July 11 (Reuters) - The following are the top stories in the Financial Times. Reuters has not verified these stories and does not vouch for their accuracy.
Portugal's Espirito Santo woes dent shares
Amazon sued over children's purchases
Bank of England considers impact on system of misconduct fines
Maersk forms new alliance with MSC after Chinese setback
Sell-off expert says Royal Mail sale delivered poor value
Fraud lurks in shadows of changing digital advertising landscape
Portugal's government ministers and central bank have come out saying that Banco Espirito Santo (BES), the country's largest listed bank by assets, faces the threat of being affected by the problems plaguing its biggest shareholder, the Espirito Santo family group.
The U.S. government has sued e-commerce company Amazon.com over accusations that it allowed children to collectively make unauthorised purchases worth millions of dollars on the credit cards of their parents.
The Bank of England is reviewing how banks will deal with increasingly larger penalties relating to misconduct, amid concerns that accumulating fines are hampering lenders' efforts to increase capital.

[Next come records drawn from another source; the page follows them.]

Lemma register_first_core s s' L a pubkey node joined f :
  let n := validator_count s in
  let l := fresh_validator (n + 1) pubkey joined in
  core_rep s n L -> a <> 0 -> L a = Absent -> pubkey <> 0 -> node <> 0 -> n + 1 <= u32_max ->
  (consensus_pubkey_hash_to_address s).[consensus_pubkey_hash pubkey] = 0 ->
  (radicle_node_id_to_validator s).[node] = 0 ->
  row f a = encode_row l -> (forall b, b <> a -> row f b = row (fields s) b) ->
  fields s' = f ->
  address_to_index s' = (address_to_index s).[a <- n + 1] ->
  index_to_address s' = (index_to_address s).[n + 1 <- a] ->
  consensus_pubkey_hash_to_address s'
    = (consensus_pubkey_hash_to_address s).[consensus_pubkey_hash pubkey <- a] ->
  val_radicle_node_id s' = (val_radicle_node_id s).[a <- node] ->
  radicle_node_id_to_validator s' = (radicle_node_id_to_validator s).[node <- a] ->
  validator_count s' = n + 1 ->
  core_rep s' (n + 1) (<[a := l]> L).
Proof.
  intros n l H Ha0 Ha Hpk Hnode Hmax Hown Hrev Hrow Hframe Ef E1 E2 E3 E4 E5 E6.
  destruct (cr_count _ _ _ H) as [Hn _].
  destruct (fresh_valid (n + 1) pubkey joined Hpk ltac:(lia)) as [Hv Hwf]. fold l in Hv, Hwf.
  destruct H as [_ Crow Cvalid Cindex Cslot Cdense Cempty Ckey Cowner Cnode Cabsent Cnowner Czero].
  constructor; rewrite ?Ef, ?E1, ?E2, ?E3, ?E4, ?E5, ?E6.
  - lia.
  - intros b. fn_case a b; [done|]. rewrite Hframe; auto.
  - intros b. by fn_case a b.
  - intros b. rewrite mread_mwrite. fn_case a b; [done|auto].
  - intros b i. fn_case a b.
    + intros [= <-]. rewrite mread_mwrite_eq. split; [lia|done].
    + intros Hi. destruct (Cslot b i Hi). rewrite mread_mwrite_ne by lia. split; [lia|done].
  - intros i Hi. destruct (decide (i = n + 1)) as [->|Hne].
    + by rewrite mread_mwrite_eq, fn_lookup_insert.
    + rewrite mread_mwrite_ne by done. pose proof (Cdense i ltac:(lia)) as Hd.
      destruct (decide (a = (index_to_address s).[i])) as [E|E]; [by rewrite <- E, Ha in Hd|].
      by rewrite fn_lookup_insert_ne.
  - intros i Hi. rewrite mread_mwrite_ne by lia. apply Cempty. lia.
  - intros b k. fn_case a b.
    + intros [= <-]. apply mread_mwrite_eq.
    + intros Hk. pose proof (Ckey b k Hk) as Hb. rewrite mread_mwrite. case_decide as Hh; [|done].
      rewrite <- Hh, Hown in Hb. subst b. by rewrite Czero in Hk.
  - intros h. rewrite mread_mwrite. case_decide as Hh.
    + intros _. rewrite fn_lookup_insert. by exists pubkey.
    + intros Ho. destruct (Cowner h Ho) as (k & Hk & Hkh). exists k.
      rewrite fn_lookup_insert_ne; [done|]. intros Hx. by rewrite <- Hx, Ha in Hk.
  - intros b. fn_case a b.
    + intros _. by rewrite !mread_mwrite_eq.
    + intros Hb. destruct (Cnode b Hb) as [Hb0 Hb1]. rewrite mread_mwrite_ne by done.
      split; [done|]. rewrite mread_mwrite. case_decide as Hh; [|done].
      rewrite <- Hh, Hrev in Hb1. subst b. done.
  - intros b. fn_case a b; [done|]. intros Hb. rewrite mread_mwrite_ne by done. auto.
  - intros m. rewrite mread_mwrite. case_decide as Hh.
    + intros _. subst m. by rewrite mread_mwrite_eq.
    + intros Hm. destruct (Cnowner m Hm) as [? Hx]. split; [done|].
      rewrite mread_mwrite_ne; [done|]. intros Hy. rewrite <- Hy in Hx.
      by rewrite (Cabsent a Ha) in Hx.
  - by rewrite fn_lookup_insert_ne.
Qed.
Lemma reregister_core s s' n L a old pubkey l f :
  core_rep s n L -> lifecycle_consensus_pubkey (L a) = Some old ->
  valid l -> wf_lifecycle l ->
  lifecycle_registry_index l = lifecycle_registry_index (L a) ->
  lifecycle_consensus_pubkey l = Some pubkey ->
  ((consensus_pubkey_hash_to_address s).[consensus_pubkey_hash pubkey] = 0
   \/ (consensus_pubkey_hash_to_address s).[consensus_pubkey_hash pubkey] = a) ->
  row f a = encode_row l -> (forall b, b <> a -> row f b = row (fields s) b) ->
  fields s' = f ->
  address_to_index s' = address_to_index s ->
  index_to_address s' = index_to_address s ->
  consensus_pubkey_hash_to_address s'
    = ((consensus_pubkey_hash_to_address s).[consensus_pubkey_hash old <- 0])
        .[consensus_pubkey_hash pubkey <- a] ->
  val_radicle_node_id s' = val_radicle_node_id s ->
  radicle_node_id_to_validator s' = radicle_node_id_to_validator s ->
  validator_count s' = validator_count s ->
  core_rep s' n (<[a := l]> L).
Proof.
  intros H Hold Hv Hwf Hi Hpk Hown Hrow Hframe Ef E1 E2 E3 E4 E5 E6.
  assert (Hidx : forall b, lifecycle_registry_index ((<[a := l]> L) b) = lifecycle_registry_index (L b)).
  { intros b. by fn_case a b. }
  assert (Habs : forall b, (<[a := l]> L) b = Absent <-> L b = Absent).
  { intros b. by apply absent_stable. }
  destruct H as [C1 Crow Cvalid Cindex Cslot Cdense Cempty Ckey Cowner Cnode Cabsent Cnowner Czero].
  assert (Ha : (consensus_pubkey_hash_to_address s).[consensus_pubkey_hash old] = a) by auto.
  constructor; rewrite ?Ef, ?E1, ?E2, ?E3, ?E4, ?E5, ?E6; try done.
  - intros b. fn_case a b; [done|]. rewrite Hframe; auto.
  - intros b. by fn_case a b.
  - intros b. by rewrite Hidx.
  - intros b i. rewrite Hidx. apply Cslot.
  - intros i. rewrite Hidx. apply Cdense.
  - intros b k. fn_case a b.
    + intros Hk. rewrite Hpk in Hk. injection Hk as <-. apply mread_mwrite_eq.
    + intros Hk. pose proof (Ckey b k Hk) as Hb.
      assert (b <> 0) by (intros ->; by rewrite Czero in Hk).
      rewrite !mread_mwrite_ne; [done|congruence|intros Hh; rewrite <- Hh in Hb; intuition congruence].
  - intros h. rewrite mread_mwrite. case_decide as Hh.
    + intros _. rewrite fn_lookup_insert. by exists pubkey.
    + rewrite mread_mwrite. case_decide as Hh'; [done|]. intros Ho.
      destruct (Cowner h Ho) as (k & Hk & Hkh). exists k. rewrite fn_lookup_insert_ne; [done|].
      intros Hx. rewrite <- Hx in Hk. congruence.
  - intros b. rewrite Habs. apply Cnode.
  - intros b. rewrite Habs. apply Cabsent.
  - by apply Habs.
Qed.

The world's top two container shippers, Maersk Line and MSC Mediterranean Shipping Co, have struck a long-term deal to trim costs by sharing capacity, after a previous three-way pooling deal unravelled last month.
The sale of Royal Mail achieved poorer value for taxpayers than the government sell-offs of the 1980s and 1990s, according to research published by the UK government's official historian David Parker.
Marketers have exposed themselves to risks such as fraud by automating, the method once cheered as a means for the advertising industry to reduce waste.